◆ Aim of the task
Once you find the line with "if 0 <=? m then" in the entries below, return exactly every line from it through the line with "rc ← walLockShared (WAL_READ_LOCK l);".

▼

(* ===== verification/WalCkpt.v ===== *)
(** * Checkpoints and the life of a connection

    [walCheckpoint] and [sqlite3WalCheckpoint] of src/wal.c, which copy pages of
    the write-ahead log into the database file, and the functions that open and
    close a log and change its settings. The state is the connection of the file
    Wal and the database file. *)

From S2P Require Import Prelude Varint WalIndex WalFrame Wal WalTxn WalSort WalIter.
#[local] Open Scope Z_scope.
#[local] Open Scope c_scope.
#[local] Open Scope list_scope.

Definition SQLITE_CHECKPOINT_PASSIVE : Z := 0.
Definition SQLITE_CHECKPOINT_FULL : Z := 1.
Definition SQLITE_CHECKPOINT_RESTART : Z := 2.

Record Db := MkDb { wal : Wal; dbFile : list Z }.

Definition on_wal {A} (m : sm Wal A) : sm Db A := λ d,
  match m (wal d) with Ret (a, w) => Ret (a, MkDb w (dbFile d)) | Undef f => Undef f end.

Definition set_dbFile (f : list Z) (d : Db) : Db := MkDb (wal d) f.

(** ** The database file *)

(** [sqlite3OsWrite(pWal->pDbFd, ...)]: a write that fails may have written a
    part. *)
Definition dbWrite (a : list Z) (iOffset : Z) : sm Db Z :=
  '(rc, n) ← on_wal next_event;
  let a := if rc =? SQLITE_OK then a else take (Z.to_nat n) a in
  _ ← sm_mod (λ d, set_dbFile (write_at (dbFile d) (Z.to_nat iOffset) a) d);
  mret rc.

Definition dbFileSize : sm Db (Z * Z) :=
  '(rc, _) ← on_wal next_event;
  f ← sm_get dbFile;
  mret (rc, if rc =? SQLITE_OK then Z.of_nat (length f) else 0).

(** A file that is too short is extended by zeros. *)
Definition dbTruncate (n : Z) : sm Db Z :=
  '(rc, _) ← on_wal next_event;
  _ ← (if rc =? SQLITE_OK
       then sm_mod (λ d, set_dbFile (take (Z.to_nat n) (dbFile d ++ replicate (Z.to_nat n - length (dbFile d)) 0)) d)
       else mret ());
  mret rc.

Definition dbSync : sm Db Z := on_wal sqlite3OsSync.

(** ** Waiting for locks *)

(** [do{ rc = walLockExclusive(...); }while( xBusy && rc==SQLITE_BUSY &&
    xBusy(pBusyArg) )]; [xBusy] tells whether there is a handler, whose answer is
    the next event. *)
Fixpoint busy_loop (fuel : nat) (xBusy : bool) (lockIdx n : Z) : sm Wal Z :=
  rc ← walLockExclusive lockIdx n;
  if xBusy && (rc =? SQLITE_BUSY) then
    '(again, _) ← next_event;
    if again =? 0 then mret rc else
    match fuel with
    | O => sm_lift (Undef OutOfFuel)
    | S fuel' => busy_loop fuel' xBusy lockIdx n
    end
  else mret rc.

Definition walBusyLock (xBusy : bool) (lockIdx n : Z) : sm Wal Z := λ w, busy_loop (length (events w)) xBusy lockIdx n w.

(** ** The checkpoint *)

(** [for(i=1; i<WAL_NREADER; i++)] with [left] marks left: the result code,
    [mxSafeFrame], whether [xBusy] is still set, and whether the function goes to
    its end. *)
Fixpoint safe_frame (left : nat) (i rc mxSafeFrame : Z) (xBusy : bool) : sm Wal (Z * Z * bool * bool) :=
  match left with
  | O => mret (rc, mxSafeFrame, xBusy, false)
  | S left' =>
      y ← sm_gets (λ w, get (aReadMark w) i);
      if y <? mxSafeFrame then
        _ ← sm_gets (λ w, c_assert (y <=? mxFrame (hdr w)));
        rc ← walBusyLock xBusy (WAL_READ_LOCK i) 1;
        if rc =? SQLITE_OK then
          _ ← sm_mod (λ w, set_aReadMark (zinsert (aReadMark w) i (if i =? 1 then mxSafeFrame else READMARK_NOT_USED)) w);
          safe_frame left' (i + 1) rc mxSafeFrame xBusy
        else if rc =? SQLITE_BUSY then safe_frame left' (i + 1) rc y false
        else mret (rc, mxSafeFrame, xBusy, true)
      else safe_frame left' (i + 1) rc mxSafeFrame xBusy
  end.

(** [while( rc==SQLITE_OK && 0==walIteratorNext(pIter, &iDbpage, &iFrame) )] *)
Fixpoint copy_loop (fuel : nat) (sz nBackfill mxSafeFrame mxPage : Z) (pIter : WalIterator) (iFrame : Z) : sm Db Z :=
  '(done, iDbpage, iFrame, pIter) ← sm_lift (walIteratorNext pIter iFrame);
  if done : bool then mret SQLITE_OK else
  match fuel with
  | O => sm_lift (Undef OutOfFuel)
  | S fuel' =>
      _ ← sm_gets (λ d, g ← walFramePgno (wiPages (wal d)) iFrame; c_assert (g =? iDbpage));
      if (iFrame <=? nBackfill) || (mxSafeFrame <? iFrame) || (mxPage <? iDbpage)
      then copy_loop fuel' sz nBackfill mxSafeFrame mxPage pIter iFrame
      else
      '(rc, zBuf) ← on_wal (sqlite3OsRead sz (walFrameOffset iFrame sz + WAL_FRAME_HDRSIZE));
      if negb (rc =? SQLITE_OK) then mret rc else
      rc ← dbWrite zBuf ((iDbpage - 1) * sz);
      if negb (rc =? SQLITE_OK) then mret rc else
      copy_loop fuel' sz nBackfill mxSafeFrame mxPage pIter iFrame
  end.

(** The work done under the lock on [WAL_READ_LOCK(0)]. *)
Definition backfill (sz mxSafeFrame mxPage sync_flags : Z) (pIter : WalIterator) : sm Db Z :=
  bf ← sm_get (λ d, nBackfill (wal d));
  rc ← (if negb (sync_flags =? 0) then on_wal sqlite3OsSync else mret SQLITE_OK);
  rc ← (if rc =? SQLITE_OK then
          let nReq := mxPage * sz in
          '(rc, nSize) ← dbFileSize;
          if (rc =? SQLITE_OK) && (nSize <? nReq) then _ ← on_wal next_event; mret rc else mret rc
        else mret rc);
  mx ← sm_get (λ d, mxFrame (hdr (wal d)));
  rc ← (if rc =? SQLITE_OK then copy_loop (Z.to_nat mx) sz bf mxSafeFrame mxPage pIter 0 else mret rc);
  if negb (rc =? SQLITE_OK) then mret rc else
  shm ← sm_get (λ d, mxFrame (shmHdr0 (wal d)));
  rc ← (if mxSafeFrame =? shm then
          n ← sm_get (λ d, nPage (hdr (wal d)));
          rc ← dbTruncate (n * sz);
          if (rc =? SQLITE_OK) && negb (sync_flags =? 0) then dbSync else mret rc
        else mret rc);
  _ ← (if rc =? SQLITE_OK then on_wal (sm_mod (set_nBackfill mxSafeFrame)) else mret ());
  mret rc.

Definition walCheckpoint (eMode : Z) (xBusyCall : bool) (sync_flags : Z) : sm Db Z :=
  sz ← sm_get (λ d, walPagesize (hdr (wal d)));
  _ ← sm_gets (λ d, c_assert (page0_mapped (wal d)));
  mx ← sm_get (λ d, mxFrame (hdr (wal d)));
  bf ← sm_get (λ d, nBackfill (wal d));
  if mx <=? bf then mret SQLITE_OK else
  '(rc, pIter) ← on_wal walIteratorInit;
  if negb (rc =? SQLITE_OK) then mret rc else
  pIter ← sm_lift (deref pIter);
  let xBusy := if negb (eMode =? SQLITE_CHECKPOINT_PASSIVE) then xBusyCall else false in
  mxPage ← sm_get (λ d, nPage (hdr (wal d)));
  '(rc, mxSafeFrame, xBusy, out) ← on_wal (safe_frame (Z.to_nat (WAL_NREADER - 1)) 1 rc mx xBusy);
  if out : bool then mret rc else
  rc ← (if bf <? mxSafeFrame then
          rc ← on_wal (walBusyLock xBusy (WAL_READ_LOCK 0) 1);
          if rc =? SQLITE_OK then backfill sz mxSafeFrame mxPage sync_flags pIter else mret rc
        else mret rc);
  let rc := if rc =? SQLITE_BUSY then SQLITE_OK else rc in
  if (rc =? SQLITE_OK) && negb (eMode =? SQLITE_CHECKPOINT_PASSIVE) then
    _ ← sm_gets (λ d, c_assert (negb (writeLock (wal d) =? 0)));
    bf ← sm_get (λ d, nBackfill (wal d));
    if bf <? mx then mret SQLITE_BUSY
    else if eMode =? SQLITE_CHECKPOINT_RESTART then
      _ ← sm_lift (c_assert (mxSafeFrame =? mx));
      on_wal (walBusyLock xBusy (WAL_READ_LOCK 1) (WAL_NREADER - 1))
    else mret rc
  else mret rc.

(** [sqlite3WalCheckpoint]: the result code, and [*pnLog] and [*pnCkpt] if they
    are set. The cached mapping of the database file that [sqlite3OsUnfetch] drops
    is not part of the state. *)
Definition sqlite3WalCheckpoint (be : bool) (eMode : Z) (xBusy : bool) (sync_flags nBuf : Z) : sm Db (Z * option (Z * Z)) :=
  _ ← sm_gets (λ d, c_assert (ckptLock (wal d) =? 0));
  _ ← sm_gets (λ d, c_assert (writeLock (wal d) =? 0));
  ro ← sm_get (λ d, readOnly (wal d));
  if negb (ro =? 0) then mret (SQLITE_READONLY, None) else
  rc ← on_wal (walLockExclusive WAL_ALL_BUT_WRITE 1);
  if negb (rc =? SQLITE_OK) then mret (rc, None) else
  _ ← on_wal (sm_mod (set_ckptLock 1));
  '(rc, eMode2) ← (if negb (eMode =? SQLITE_CHECKPOINT_PASSIVE) then
                     rc ← on_wal (walBusyLock xBusy WAL_WRITE_LOCK 1);
                     if rc =? SQLITE_OK then _ ← on_wal (sm_mod (set_writeLock 1)); mret (rc, eMode)
                     else if rc =? SQLITE_BUSY then mret (SQLITE_OK, SQLITE_CHECKPOINT_PASSIVE)
                     else mret (rc, eMode)
                   else mret (rc, eMode));
  '(rc, isChanged) ← (if rc =? SQLITE_OK then on_wal (walIndexReadHdr be) else mret (rc, false));
  '(rc, out) ← (if rc =? SQLITE_OK then
                  mx ← sm_get (λ d, mxFrame (hdr (wal d)));
                  ps ← sm_get (λ d, walPagesize (hdr (wal d)));
                  rc ← (if negb (mx =? 0) && negb (ps =? nBuf) then mret SQLITE_CORRUPT else walCheckpoint eMode2 xBusy sync_flags);
                  if (rc =? SQLITE_OK) || (rc =? SQLITE_BUSY) then
                    bf ← sm_get (λ d, nBackfill (wal d)); mret (rc, Some (i32 mx, i32 bf))
                  else mret (rc, None)
                else mret (rc, None));
  _ ← (if isChanged : bool then on_wal (sm_mod (set_hdr zero_hdr)) else mret ());
  _ ← on_wal sqlite3WalEndWriteTransaction;
  _ ← on_wal (sm_mod (set_ckptLock 0));
  mret (if (rc =? SQLITE_OK) && negb (eMode =? eMode2) then SQLITE_BUSY else rc, out).

(** ** Opening and closing *)

Definition set_conf (c : config) (w : Wal) : Wal :=
  MkWal (szPage w) (nCkpt w) (hdr w) (readLock w) (writeLock w) (ckptLock w) (readOnly w) (truncateOnCommit w)
    (iCallback w) (wiPages w) (shmHdr0 w) (shmHdr1 w) (nBackfill w) (aReadMark w) (walFile w) (events w) (random w) c.

Definition set_exclusiveMode (m : Z) (w : Wal) : Wal :=
  set_conf (Config m (syncHeader (conf w)) (padToSectorBoundary (conf w)) (mxWalSize (conf w)) (sectorSize (conf w)) (can_map (conf w))) w.

Definition WAL_NORMAL_MODE : Z := 0.
Definition WAL_EXCLUSIVE_MODE : Z := 1.
Definition WAL_HEAPMEMORY_MODE : Z := 2.
Definition SQLITE_IOCAP_SEQUENTIAL : Z := 0x400.
Definition SQLITE_IOCAP_POWERSAFE_OVERWRITE : Z := 0x1000.
Definition SQLITE_OPEN_READONLY : Z := 1.

(** A new connection to the log and the shared memory of [w]: the result code.
    [iDC] are the device characteristics; the flags that [sqlite3OsOpen] gives
    back are the second part of its event. *)
Definition sqlite3WalOpen (bNoShm : bool) (mxWalSize iDC ss : Z) (cm : Z → bool) : sm Wal Z :=
  ok ← sqlite3_malloc;
  if negb ok then mret SQLITE_NOMEM else
  '(rc, flags) ← next_event;
  if negb (rc =? SQLITE_OK) then mret rc else
  _ ← sm_mod (λ w, MkWal 0 0 zero_hdr (-1) 0 0 (if negb (flags .& SQLITE_OPEN_READONLY =? 0) then 1 else 0) 0 0
        (if bNoShm then [] else wiPages w) (shmHdr0 w) (shmHdr1 w) (nBackfill w) (aReadMark w) (walFile w) (events w) (random w)
        (Config (if bNoShm then WAL_HEAPMEMORY_MODE else WAL_NORMAL_MODE)
                (if negb (iDC .& SQLITE_IOCAP_SEQUENTIAL =? 0) then 0 else 1)
                (if negb (iDC .& SQLITE_IOCAP_POWERSAFE_OVERWRITE =? 0) then 0 else 1) mxWalSize ss cm));
  mret rc.

Definition sqlite3WalLimit (iLimit : Z) : sm Wal () :=
  sm_mod (λ w, set_conf (Config (exclusiveMode (conf w)) (syncHeader (conf w)) (padToSectorBoundary (conf w)) iLimit (sectorSize (conf w)) (can_map (conf w))) w).

(** The pages in heap memory are freed; shared memory goes with [isDelete]. *)
Definition walIndexClose (isDelete : bool) : sm Wal () :=
  m ← sm_get (λ w, exclusiveMode (conf w));
  if (m =? WAL_HEAPMEMORY_MODE) || isDelete then sm_mod (λ w, set_wiPages [] (set_index_hdr zero_hdr w)) else mret ().

(** [sqlite3WalClose]: the answer to SQLITE_FCNTL_PERSIST_WAL is an event; a
    deleted log is an empty file. *)
Definition sqlite3WalClose (be : bool) (sync_flags nBuf : Z) : sm Db Z :=
  '(rc, _) ← on_wal next_event;
  '(rc, isDelete) ←
    (if rc =? SQLITE_OK then
       _ ← on_wal (sm_mod (λ w, if exclusiveMode (conf w) =? WAL_NORMAL_MODE then set_exclusiveMode WAL_EXCLUSIVE_MODE w else w));
       '(rc, _) ← sqlite3WalCheckpoint be SQLITE_CHECKPOINT_PASSIVE false sync_flags nBuf;
       if rc =? SQLITE_OK then
         '(rx, b) ← on_wal next_event;
         let bPersist := if rx =? SQLITE_OK then b else -1 in
         if negb (bPersist =? 1) then mret (rc, true) else
         m ← sm_get (λ d, mxWalSize (conf (wal d)));
         if 0 <=? m then _ ← on_wal (walLimitSize 0); mret (rc, false) else mret (rc, false)
       else mret (rc, false)
     else mret (rc, false));
  _ ← on_wal (walIndexClose isDelete);
  _ ← (if isDelete : bool then
         '(rx, _) ← on_wal next_event;
         if rx =? SQLITE_OK then on_wal (sm_mod (set_walFile [])) else mret ()
       else mret ());
  mret rc.

Definition sqlite3WalCallback : sm Wal Z :=
  ret ← sm_get iCallback;
  _ ← sm_mod (set_iCallback 0);
  mret (i32 ret).

Definition sqlite3WalExclusiveMode (op : Z) : sm Wal Z :=
  _ ← sm_gets (λ w, c_assert (writeLock w =? 0));
  _ ← sm_gets (λ w, c_assert (negb (exclusiveMode (conf w) =? WAL_HEAPMEMORY_MODE) || (op =? -1)));
  _ ← sm_gets (λ w, c_assert ((0 <=? readLock w) || ((op <=? 0) && (exclusiveMode (conf w) =? 0))));
  m ← sm_get (λ w, exclusiveMode (conf w));
  if op =? 0 then
    if negb (m =? 0) then
      _ ← sm_mod (set_exclusiveMode 0);
      l ← sm_get readLock;
      rc ← walLockShared (WAL_READ_LOCK l);
      if negb (rc =? SQLITE_OK) then _ ← sm_mod (set_exclusiveMode 1); mret 0 else mret 1
    else mret 0
  else if 0 <? op then
    _ ← sm_gets (λ w, c_assert (exclusiveMode (conf w) =? 0));
    _ ← sm_gets (λ w, c_assert (0 <=? readLock w));
    _ ← sm_mod (set_exclusiveMode 1);
    mret 1
  else mret (if m =? 0 then 1 else 0).

Definition sqlite3WalHeapMemory (w : Wal) : bool := exclusiveMode (conf w) =? WAL_HEAPMEMORY_MODE.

▲

◆ Result below
         if 0 <=? m then _ ← on_wal (walLimitSize 0); mret (rc, false) else mret (rc, false)
       else mret (rc, false)
     else mret (rc, false));
  _ ← on_wal (walIndexClose isDelete);
  _ ← (if isDelete : bool then
         '(rx, _) ← on_wal next_event;
         if rx =? SQLITE_OK then on_wal (sm_mod (set_walFile [])) else mret ()
       else mret ());
  mret rc.

Definition sqlite3WalCallback : sm Wal Z :=
  ret ← sm_get iCallback;
  _ ← sm_mod (set_iCallback 0);
  mret (i32 ret).

Definition sqlite3WalExclusiveMode (op : Z) : sm Wal Z :=
  _ ← sm_gets (λ w, c_assert (writeLock w =? 0));
  _ ← sm_gets (λ w, c_assert (negb (exclusiveMode (conf w) =? WAL_HEAPMEMORY_MODE) || (op =? -1)));
  _ ← sm_gets (λ w, c_assert ((0 <=? readLock w) || ((op <=? 0) && (exclusiveMode (conf w) =? 0))));
  m ← sm_get (λ w, exclusiveMode (conf w));
  if op =? 0 then
    if negb (m =? 0) then
      _ ← sm_mod (set_exclusiveMode 0);
      l ← sm_get readLock;
      rc ← walLockShared (WAL_READ_LOCK l);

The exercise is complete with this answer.